Стоит только развернуть его стихотворение «Пугачья кровь» для того, чтобы почувствовать эти стороны его поэзии. «Пугачья кровь» в сущности не относится к книге «Молитва о России»: оно единственное стихотворение этого сборника, написанное до революции – в 1915 году в Париже. Оно относится к его «Книге о канунах», варварски искромсанной цензурой в 1916 году.
«Пугачья кровь» – это потрясающее пророчество о великой разрухе русской земли, и, конечно, сам автор не ожидал, что оно осуществится так быстро и в такой полноте, что этот шабаш вокруг Пугачьей Головы, посаженной на кол – «уж пойдем, пойдем, твою мать! по Пугачьей крови плясать» – воплотится немедленно. Все стихотворение – один кликушечий вопль: «Прорастут, прорастут твои рваные рученьки, и покроется земля злаками горючими… И пойдут парни семечки грызть, тешиться, и станет тесно в лесу от повешенных. И кого за шею и кого за ноги, и покроется Москва смрадными ямами… И от нашей родины останется икра рачья и на высоком колу – голова Пугачья».
Мог ли он думать, что не исполнится еще трех лет, как он воочию увидит воззванную им картину:
И стоит, и стоит Москва,
Над Москвой Пугачья голова.
Желтый снег от мочи лошадиной.
Вкруг костров тяжело и дымно.
В моей статье «Судьба Верхарна» я говорил подробно, в какие трагические конфликты с действительностью попали слепые провидцы-поэты, дождавшись осуществления своих пророческих видений. Верхарн, провидевший великую катастрофу европейской войны в патетических видениях своих первых книг, оказался бессилен, как поэт, перед ликом осуществившейся войны.
Но Верхарн только в подсознательном своем творчестве был одарен мистическими провидениями, а в дневном своем разуме разделял все научные суеверия своего времени. Ко времени наступления катастрофы он позабыл о существовании в недрах европейской культуры тех катастрофических сил, о которых он первый заговорил в поэзии.
К счастью, этого не случилось с Эренбургом.
Апокалиптическое чувство действительности очень сильно в Эренбурге. Когда он жил эмигрантом на Монпарнасе, «пася стада угрюмых привидений», на помойной яме мирового города, его глаз научился различать пятна проказы под пошлым лаком европейской культуры, он научился молиться и глубоко проникся идеей, что жизнь и есть Ад, – самый глубокий из кругов Преисподней.

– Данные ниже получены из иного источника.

(** * Projection engine of the investments simulator ([src/app.py], [newinvestment])

    The engine is embedded twice.  Module-free definitions at the top give the
    function with the working goal list threaded as a value; module [Heap]
    gives the same code over an explicit object store, so that the aliasing
    between the caller's [travelgoals] list and the engine's working copy is
    visible.  The two are proved to agree.

    Numbers.  Python's [int] and [float] arguments are modelled by their exact
    rational value ([Qc], canonical rationals, Leibniz equality = Python's
    [==] on numbers).  Mixed int/float arithmetic is value preserving, so one
    type suffices; the rounding error of binary floating point is not
    modelled.  [int(x)] truncates toward zero. *)

From Stdlib Require Import QArith Qcanon Qround Lqa String.
From stdpp Require Import base numbers list sorting gmap.

Local Open Scope Z_scope.
Local Open Scope Qc_scope.

(** ** Numbers *)

(** Python [int(x)] on a number: truncation toward zero. *)
Definition py_int (x : Qc) : Z := Z.quot (Qnum x) (Z.pos (Qden x)).


(** An integer used as a number. *)
Definition of_int (z : Z) : Qc := Qc_of_Z z.

(** A number is integral when [int] does not change its value. *)
Definition integral (x : Qc) : Prop := of_int (py_int x) = x.

(** ** Outcomes of a call *)

(** [InvalidWithdrawal] is the [ValueError] raised on line 32;
    [RemoveAbsent] is the [ValueError] that [list.remove(x)] raises when [x]
    is not in the list; [OverflowError] is raised when an [int] is too large
    to be converted to [float], when an integer quotient is, and by [int] of
    an infinite [float]; [NanToInteger] is the [ValueError] of [int] of a
    NaN.  The last two come from arithmetic on binary64 numbers and are
    raised by the engine of module [Py] only. *)
Inductive exn : Type :=
| InvalidWithdrawal
| RemoveAbsent
| OverflowError
| NanToInteger.
(** The [width] low-order hexadecimal digits of [v], most significant
    first, pushed in front of [acc]: the text of a fixed-width word. *)
Fixpoint fixedHexOnto (width : nat) (v : Z) (acc : string) : string :=
  match width with
  | O => acc
  | S w => fixedHexOnto w (v / 16) (String (Js.hexDigit (v mod 16)) acc)
  end.

Fixpoint zeros (n : nat) : string :=
  match n with
  | O => EmptyString
  | S k => String "0" (zeros k)
  end.

(** One sixteen-digit word per step, in step order. *)
Definition wordsText (steps : list Step) : string :=
  fold_right (fun s acc => fixedHexOnto 16 (packedValue s) acc)
             EmptyString steps.

(** The 8-byte record of a step. *)
Definition recordOf (step : Step) : list Z := bigEndian64 (packedValue step).

Definition wordOfBytes (bs : list Z) : Z :=
  fold_left (fun w b => w * 256 + b) bs 0.

(** Rate = top 24 bits, duration = low 40 bits of a 64-bit word. *)
Definition stepOfWord (w : Z) : Step :=
  {| mps := Z.shiftr w 40; blockDelta := Z.land w (Z.ones 40) |}.

Fixpoint decodeRecords (bs : list Z) : option (list Step) :=
  match bs with
  | [] => Some []
  | b0 :: b1 :: b2 :: b3 :: b4 :: b5 :: b6 :: b7 :: rest =>
      match decodeRecords rest with
      | Some steps =>
          Some (stepOfWord (wordOfBytes [b0; b1; b2; b3; b4; b5; b6; b7]) :: steps)
      | None => None
      end
  | _ => None
  end.

Definition decode (encoded : string) : option (list Step) :=
  match hexToBytes encoded with
  | Some bs => decodeRecords bs
  | None => None
  end.

End Wire.

(** ** Quantities the specification talks about *)

(** The rate every block receives at least: line 32. *)
Definition baseMpsOf (durationInBlocks : Z) : Z := Z.quot MPS_TOTAL durationInBlocks.

(** [sum(rateUnits[i] * durationUnits[i])] and [sum(durationUnits[i])] of
    the data model. *)
Definition sumRateDuration (steps : list Step) : Z :=
  fold_right (fun step acc => mps step * blockDelta step + acc) 0 steps.

Definition sumBlocks (steps : list Step) : Z :=
  fold_right (fun step acc => blockDelta step + acc) 0 steps.

(** The rate of the first step of a successful construction. *)
Definition firstRate (r : Error + list Step) : option Z :=
  match r with
  | inr (step :: _) => Some (mps step)
  | _ => None
  end.

(** Field widths of the data model: a 24-bit rate, a non-zero 40-bit duration. *)
Definition stepInRange (step : Step) : Prop :=
  0 <= mps step <= 16777215 /\ 1 <= blockDelta step <= 1099511627775.

(** The schedule as the specification words it, with [div] and [mod]. *)
Definition specSchedule (requestedDuration : Z) : list Step :=
  let baseRate := 10000000 / requestedDuration in
  let remainder := 10000000 mod requestedDuration in
  if remainder =? 0
  then [ {| mps := baseRate; blockDelta := requestedDuration |} ]
  else [ {| mps := baseRate; blockDelta := requestedDuration - remainder |};
         {| mps := baseRate + 1; blockDelta := remainder |} ].

(** ** The submit handler of the page (lines 137-304)

    [handleSubmit] reads the wallet state, the current block number and the
    form, derives the auction parameters and hands them to viem's ABI
    encoder and to the wallet.  The calls into viem and wagmi are outside the
    repository: the model takes what they return as inputs (the connection
    state, the block number, and the numbers [parseInt] and [parseEther]
    yield for the form fields) and ends where the parameters are handed to
    [encodeAbiParameters].  The handler's own [console.log] calls print the
    values computed here without influencing them and are left out; the
    encoder is run for its outcome. *)

Module Page.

И когда судьба, после десятилетней эмиграции, которую он начал почти ребенком, кинула его в Бэдлам освобожденной России, то действительность не показалась ему страшнее видений, как это часто бывает. И он не отступил перед ней. Невидимый дирижер политических шабашей поставил его послухом и очевидцем всех безумий и неистовств Революции: он привел его в Петербург в дни Июльского восстания, и снова привел его туда в Корниловские дни; он кинул его в октябрьскую Москву. И поэт сумел найти слова, грубые, страшные и равносильные тому, что он видел, и сплавить единым всепобеждающим чувством.